My partner won a seat on the board of the HOA. The president from hell, after over ten years of dictatorship over the community, was not re-elected. Our home is still uninhabitable due to mold which, without our numerous HEPA filters, is now visibly growing on the furniture. The smell of the home is so foul that the mold inspector turned around and left. We’re still searching for someone willing to perform cavity testing. Additionally, the city has requested we chop down dozens of shade trees, including several outside our home, because the roots are imposing on the canal that provides water to this scorched metropolis. We are doing all we can to turn things around, but I don’t think we will be able to return to our home. I can’t figure out whether I’m sad or relieved.
Next week, we are talking to our legal team. A month ago, we gave them medical power of attorney and all our home and insurance documents. Supposedly, a lawyer was hired specifically to handle our case. I’m hoping that’s a positive sign. We’re mostly just hoping for an update. We have evidence of mold illness. And we have evidence of property management responsibility. But will that be enough? Maintaining basic functionality health-wise is costing us a fortune, monetarily and in terms of physical and mental energy. I just want to know if someone else can be held accountable. If the answer is no, so be it. If the answer is yes, I can allow myself to start fantasizing about being able to afford a safe home and medications.
Two weeks out, I have an appointment with my neurologist. The last appointment was with filled with terms like
neuro-inflammation, mild cognitive impairment, autoimmune encephalopathy, NMDAR antibody encephalitis, and prodromal stage of dementia. I’ve recently completed the 72-hour EEG, neuropsychological exam, and encephalopathy lab panels he requested. Then, I made the mistake of reading some research articles on PubMed. I hope that, given my full health history, my doctor has some diagnostic ideas other than full-fledged dementia, Alzheimer’s, or Parkinson’s with five years. Because I’m terrified that he won’t.

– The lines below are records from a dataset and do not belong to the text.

(* ===== verification/Board.v ===== *)
(** * A board: the 16550 and the PLIC behind the registers

    [Hardware] says nothing about what devices answer.  A [Board] is a [Hardware]
    whose UART and PLIC behave as their manuals say, as far as the drivers rely on
    it: the receive queue, the characters sent, the time the transmitter needs, and
    the interrupts a context of the PLIC hands out.  The theorems about what reaches
    the wire and what reaches a reader are stated over it. *)
From stdpp Require Import base numbers list gmap strings.
From Stdlib Require Import ZArith Lia.
From S2P Require Import Prelude Mem Machine State Kernel Image Uart Plic Platform.

Local Open Scope Z_scope.

(** What the drivers see of the devices. *)
Record wire (D : Type) := {
  w_rx : D -> list Z;          (* received, not yet read *)
  w_sent : D -> list Z;        (* transmitted *)
  w_pend : Z -> D -> list Z;   (* the interrupts hart h will claim, in order *)
  w_serv : Z -> D -> list Z    (* claimed and not completed, the last first *)
}.
Arguments w_rx {D}.
Arguments w_sent {D}.
Arguments w_pend {D}.
Arguments w_serv {D}.

(** The same up to the time that passes. *)
Definition plic_same {D} (w : wire D) (d d' : D) : Prop :=
  forall h, w_pend w h d' = w_pend w h d /\ w_serv w h d' = w_serv w h d.
Definition keeps {D} (w : wire D) (d d' : D) : Prop :=
  w_rx w d' = w_rx w d /\ w_sent w d' = w_sent w d /\ plic_same w d d'.
Lemma plic_refl {D} (w : wire D) d : plic_same w d d.
Proof. by intros h. Qed.
Lemma plic_trans {D} (w : wire D) d1 d2 d3 : plic_same w d1 d2 -> plic_same w d2 d3 -> plic_same w d1 d3.
Proof. intros H1 H2 h. destruct (H1 h), (H2 h). split; congruence. Qed.

Class Board {hws : Hardware} := {
  bd_uart : Z -> Z;      (* address of a UART register *)
  bd_width : Z;          (* and the width of its accesses *)
  bd_irq : Z;            (* the PLIC source of the UART *)
  bd_claim : Z -> Z;     (* claim/complete register of a hart *)
  bd_latency : nat;      (* polls until a character has left *)
  bd_wire : wire dev;
  bd_busy : dev -> nat;  (* polls until the transmitter is ready *)
  bd_busy_le d : (bd_busy d <= bd_latency)%nat;
  (** Line status: data ready, transmitter empty; a poll takes time. *)
  bd_lsr d :
    let r := mmio_load bd_width (bd_uart UART_LSR) d in
    keeps bd_wire d r.2 /\ bd_busy r.2 = pred (bd_busy d) /\
    (Z.land (u8 r.1) UART_LSR_DR =? 0) = bool_decide (w_rx bd_wire d = []) /\
    (Z.land (u8 r.1) UART_LSR_THRE =? 0) = negb (bd_busy d =? 0)%nat;
  (** Receive buffer: the oldest character. *)
  bd_rbr d c l :
    w_rx bd_wire d = c :: l ->
    let r := mmio_load bd_width (bd_uart UART_RBR) d in
    u8 r.1 = c /\ w_rx bd_wire r.2 = l /\ w_sent bd_wire r.2 = w_sent bd_wire d /\
    plic_same bd_wire d r.2;
  (** Transmit buffer, when it is empty. *)
  bd_thr d c :
    bd_busy d = 0%nat ->
    let d' := mmio_store bd_width (bd_uart UART_THR) (u8 c) d in
    w_sent bd_wire d' = w_sent bd_wire d ++ [u8 c] /\ w_rx bd_wire d' = w_rx bd_wire d /\
    plic_same bd_wire d d';
  (** Interrupt identification, with only the receive interrupt enabled. *)
  bd_iir d :
    let r := mmio_load bd_width (bd_uart UART_IIR) d in
    keeps bd_wire d r.2 /\
    (w_rx bd_wire d = [] -> Z.land (u8 r.1) UART_IIR_NO_PENDING <> 0) /\
    (w_rx bd_wire d <> [] -> Z.land (u8 r.1) UART_IIR_NO_PENDING = 0 /\
       (Z.land (u8 r.1) UART_IIR_ID_MASK = UART_IIR_ID_RX \/ Z.land (u8 r.1) UART_IIR_ID_MASK = UART_IIR_ID_RXTO));
  (** Claim: the next interrupt, which is then in service, or 0. *)
  bd_claimed h d :
    let r := mmio_load 4 (bd_claim h) d in
    u32 r.1 = hd 0 (w_pend bd_wire h d) /\ w_pend bd_wire h r.2 = tl (w_pend bd_wire h d) /\
    w_serv bd_wire h r.2 = take 1 (w_pend bd_wire h d) ++ w_serv bd_wire h d /\
    w_rx bd_wire r.2 = w_rx bd_wire d /\ w_sent bd_wire r.2 = w_sent bd_wire d;
  bd_pend_pos h d : Forall (fun irq => 0 < irq) (w_pend bd_wire h d);
  (** Complete: the interrupt is no longer in service; the UART interrupts again
      only if there is something to read. *)
  bd_complete h d irq l :
    w_serv bd_wire h d = u32 irq :: l -> u32 irq <> bd_irq \/ w_rx bd_wire d = [] ->
    let d' := mmio_store 4 (bd_claim h) (u32 irq) d in
    w_rx bd_wire d' = w_rx bd_wire d /\ w_sent bd_wire d' = w_sent bd_wire d /\
    w_pend bd_wire h d' = w_pend bd_wire h d /\ w_serv bd_wire h d' = l;
  (** The CSRs are not devices. *)
  bd_time h d : keeps bd_wire d (csr_load h CSR_time d).2;
  bd_status h d : keeps bd_wire d (csr_load h CSR_sstatus d).2;
  bd_status_upd h op v d : keeps bd_wire d (csr_update h CSR_sstatus op v d)
}.

(** The drivers know the board: the parameters they read from the device tree are
    the addresses and the source of the devices. *)
Record wired {hws : Hardware} {bd : Board} (p : platform_state) : Prop := {
  wd_uart r : r ∈ [UART_RBR; UART_IIR; UART_LSR] -> uart_reg_addr p r = bd_uart r;
  wd_width : uart_width p = bd_width;
  wd_irq : p_uart_irq p = bd_irq;
  wd_plic : p_plic_base p <> 0;
  wd_claim h : u64 (p_plic_base p + plic_sclaim_offset_for_hart h) = bd_claim h
}.

(** ** A concrete board

    QEMU's: the UART at 0x10000000, byte-wide and source 10, the PLIC at
    0xc000000; a character takes one poll. *)

Record board_dev := {
  dv_rx : list Z; dv_sent : list Z; dv_busy : bool;
  dv_pend : Z -> list Z;  (* by claim register *)
  dv_serv : Z -> list Z;
  dv_time : Z
}.
Definition qemu_uart (r : Z) : Z := 268435456 + r.
Definition qemu_irq : Z := 10.
Definition qemu_claim (h : Z) : Z := u64 (201326592 + plic_sclaim_offset_for_hart h).

Definition sources (l : list Z) : list Z := List.filter (fun i => 0 <? i) (map u32 l).
Definition set_at (a : Z) (l : list Z) (f : Z -> list Z) : Z -> list Z :=
  fun a' => if a' =? a then l else f a'.

Definition board_load (w a : Z) (d : board_dev) : Z * board_dev :=
  if a =? qemu_uart UART_LSR then
    ((if dv_rx d then 0 else UART_LSR_DR) + (if dv_busy d then 0 else UART_LSR_THRE),
     {| dv_rx := dv_rx d; dv_sent := dv_sent d; dv_busy := false; dv_pend := dv_pend d; dv_serv := dv_serv d; dv_time := dv_time d |})
  else if a =? qemu_uart UART_RBR then
    (hd 0 (dv_rx d),
     {| dv_rx := tl (dv_rx d); dv_sent := dv_sent d; dv_busy := dv_busy d; dv_pend := dv_pend d; dv_serv := dv_serv d; dv_time := dv_time d |})
  else if a =? qemu_uart UART_IIR then
    (if dv_rx d then UART_IIR_NO_PENDING else UART_IIR_ID_RX, d)
  else
    (hd 0 (sources (dv_pend d a)),
     {| dv_rx := dv_rx d; dv_sent := dv_sent d; dv_busy := dv_busy d;
        dv_pend := set_at a (tl (sources (dv_pend d a))) (dv_pend d);
        dv_serv := set_at a (take 1 (sources (dv_pend d a)) ++ dv_serv d a) (dv_serv d); dv_time := dv_time d |}).
Definition board_store (w a v : Z) (d : board_dev) : board_dev :=
  if a =? qemu_uart UART_THR then
    {| dv_rx := dv_rx d; dv_sent := dv_sent d ++ [v]; dv_busy := true; dv_pend := dv_pend d; dv_serv := dv_serv d; dv_time := dv_time d |}
  else
    {| dv_rx := dv_rx d; dv_sent := dv_sent d; dv_busy := dv_busy d;
       dv_pend := if (v =? qemu_irq) && negb (bool_decide (dv_rx d = []))
                  then set_at a (dv_pend d a ++ [qemu_irq]) (dv_pend d) else dv_pend d;
       dv_serv := match dv_serv d a with i :: l => if i =? v then set_at a l (dv_serv d) else dv_serv d | [] => dv_serv d end;
       dv_time := dv_time d |}.

Definition board_hardware : Hardware := {|
  dev := board_dev;
  mmio_load := board_load;
  mmio_store := board_store;
  csr_load := fun _ c d => match c with
    | CSR_time => (dv_time d, {| dv_rx := dv_rx d; dv_sent := dv_sent d; dv_busy := dv_busy d;
                                 dv_pend := dv_pend d; dv_serv := dv_serv d; dv_time := dv_time d + 1000000 |})
    | _ => (0, d) end;
  csr_update := fun _ _ _ _ d => d;
  sbi_ecall := fun _ _ _ _ d => ((0, 0), d)
|}.

Definition board_wire : wire board_dev := {|
  w_rx := fun d => map u8 (dv_rx d);
  w_sent := dv_sent;
  w_pend := fun h d => sources (dv_pend d (qemu_claim h));
  w_serv := fun h d => dv_serv d (qemu_claim h)
|}.

Lemma sources_pos l : Forall (fun i => 0 < i) (sources l).
Proof. apply Forall_forall. intros i Hi. apply list_elem_of_In, filter_In in Hi as [_ Hi]. lia. Qed.
Lemma sources_small l : Forall (fun i => 0 < i < 2^32) (sources l).
Proof.
  apply Forall_forall. intros i Hi. apply list_elem_of_In, filter_In in Hi as [Hi H0].
  apply in_map_iff in Hi as (x & <- & _). pose proof (u32_range x). lia.
Qed.
Lemma sources_id l : Forall (fun i => 0 < i < 2^32) l -> sources l = l.
Proof.
  induction 1 as [|i l Hi _ IH]; [done|]. unfold sources in *. cbn [map List.filter]. rewrite u32_small by lia.
  rewrite (proj2 (Z.ltb_lt 0 i)) by lia. by f_equal.
Qed.
(** Claim registers are not registers of the UART. *)
Lemma claim_not_uart h r : r ∈ [UART_LSR; UART_RBR; UART_IIR] -> (qemu_claim h =? qemu_uart r) = false.
Proof.
  intros Hr. apply Z.eqb_neq. unfold qemu_claim, qemu_uart, plic_sclaim_offset_for_hart, PLIC_SCLAIM_HART0_OFFSET,
    PLIC_CONTEXTS_PER_HART, PLIC_CONTEXT_STRIDE. intros E.
  assert (Hm : (u64 (201326592 + u32 (2101252 + u32 (h * 2) * 4096))) mod 4096 = 4).
  { unfold u64, u32. rewrite (Z.mod_small _ (2^64)) by (Z.div_mod_to_equations; lia). Z.div_mod_to_equations. lia. }
  rewrite E in Hm. unfold UART_LSR, UART_RBR, UART_IIR in Hr.
  rewrite !elem_of_cons in Hr. destruct Hr as [->|[->|[->|Hr]]]; [discriminate Hm..|by apply elem_of_nil in Hr].
Qed.

Lemma board_claim_load h (d : board_dev) :
  board_load 4 (qemu_claim h) d =
  (hd 0 (sources (dv_pend d (qemu_claim h))),
   {| dv_rx := dv_rx d; dv_sent := dv_sent d; dv_busy := dv_busy d;
      dv_pend := set_at (qemu_claim h) (tl (sources (dv_pend d (qemu_claim h)))) (dv_pend d);
      dv_serv := set_at (qemu_claim h) (take 1 (sources (dv_pend d (qemu_claim h))) ++ dv_serv d (qemu_claim h)) (dv_serv d);
      dv_time := dv_time d |}).
Proof.
  unfold board_load. rewrite !claim_not_uart; [done|..]; rewrite !elem_of_cons; auto.
Qed.
Lemma sources_tl l : sources (tl (sources l)) = tl (sources l).
Proof. apply sources_id. pose proof (sources_small l) as H. by destruct (sources l); [|inversion H]. Qed.
Lemma sources_hd l : u32 (hd 0 (sources l)) = hd 0 (sources l).
Proof.
  apply u32_small. pose proof (sources_small l) as H. destruct (sources l); cbn; [lia|]. apply Forall_cons_1 in H as [H _]. lia.
Qed.

Program Definition qemu_board : @Board board_hardware := {|
  bd_uart := qemu_uart; bd_width := 1; bd_irq := qemu_irq; bd_claim := qemu_claim; bd_latency := 1;
  bd_wire := board_wire; bd_busy := fun d => if dv_busy d then 1%nat else 0%nat
|}.
Next Obligation. intros d. cbv beta. destruct (dv_busy d); lia. Qed.
Next Obligation.
  intros d. destruct d as [rx se bu pe sv ti]. cbn [mmio_load board_hardware]. unfold board_load. rewrite Z.eqb_refl.
  cbn. destruct rx, bu; repeat split.
Qed.
Next Obligation.
  intros d c l. cbn [mmio_load board_hardware board_wire w_rx]. unfold board_load.
  replace (qemu_uart UART_RBR =? qemu_uart UART_LSR) with false by done. rewrite Z.eqb_refl.
  destruct (dv_rx d) as [|x rx] eqn:E; [done|]. cbn [map hd tl fst snd dv_rx]. intros [= <- <-]. done.
Qed.
Next Obligation.
  intros d c _. cbn [mmio_store board_hardware board_wire]. unfold board_store. by rewrite Z.eqb_refl.
Qed.
Next Obligation.
  intros d. cbn [mmio_load board_hardware]. unfold board_load.
  replace (qemu_uart UART_IIR =? qemu_uart UART_LSR) with false by done.
  replace (qemu_uart UART_IIR =? qemu_uart UART_RBR) with false by done. rewrite Z.eqb_refl. cbn [fst snd board_wire w_rx].
  split; [done|]. destruct (dv_rx d); cbn [map]; split; try done. intros _. split; [done|]. by left.
Qed.
Next Obligation.
  intros h d. cbn [mmio_load board_hardware]. rewrite board_claim_load. cbn [fst snd board_wire w_pend w_serv w_rx w_sent dv_pend dv_serv dv_rx dv_sent].
  split; [apply sources_hd|]. unfold set_at. rewrite !Z.eqb_refl. split; [apply sources_tl|done].
Qed.
Next Obligation. intros h d. apply sources_pos. Qed.
Next Obligation.
  intros h d irq l Hs H. cbn [mmio_store board_hardware]. unfold board_store.
  replace (qemu_claim h =? qemu_uart UART_THR) with false by (symmetry; apply claim_not_uart; rewrite !elem_of_cons; auto).
  cbn [board_wire w_pend w_serv w_rx w_sent dv_pend dv_serv dv_rx dv_sent] in *. rewrite Hs, Z.eqb_refl.
  unfold set_at at 2. rewrite Z.eqb_refl. repeat (split; [done|]). split; [|done].
  destruct (u32 irq =? qemu_irq) eqn:E; cbn [andb]; [|done]. apply Z.eqb_eq in E. destruct H as [H|H]; [done|].
  apply map_eq_nil in H. by rewrite bool_decide_eq_true_2.
Qed.
Next Obligation. intros h d. done. Qed.
Next Obligation. intros h d. done. Qed.
Next Obligation. intros h op v d. done. Qed.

According to my journal, five years ago a now-former friend said I had become a shell of the person I used to be. I didn’t recognize it in myself at the time, and I was upset. Today, I see it clearly. I feel like I’m stuck in the middle of a vast ocean, feverishly treading water. I’m going nowhere and getting burned out on the way. I don’t know who I am anymore. I used to be thoughtful and brimming over with interesting thoughts and creative ideas, whereas nowadays it feels like it takes all of my energy just to keep my head above water. I don’t even have the cognitive capacity to grieve the loss of my previous self or mourn the dreams withering away in the furthest confines of my mind. I’m passably average because I used to be quite intelligent and I work like hell to fight the cognitive regression. The doctors either think I’m faking it or are satisfied with my mediocrity, but I know that I am capable of so much more. Maybe this is my purgatory–an eternal state of nothingness, uncertainty, and merely existing.
I still have the tiniest sliver of hope that I can become re-aquanited with the person I used to be–the young woman who had the attention to read a book cover-to-cover, the stamina for an all-day hike, the patience to rip seams and start over, and the empathy to connect with anyone. The person I used to be is the kind of person I long to be. And I’m stuck in this place where I can’t reach either.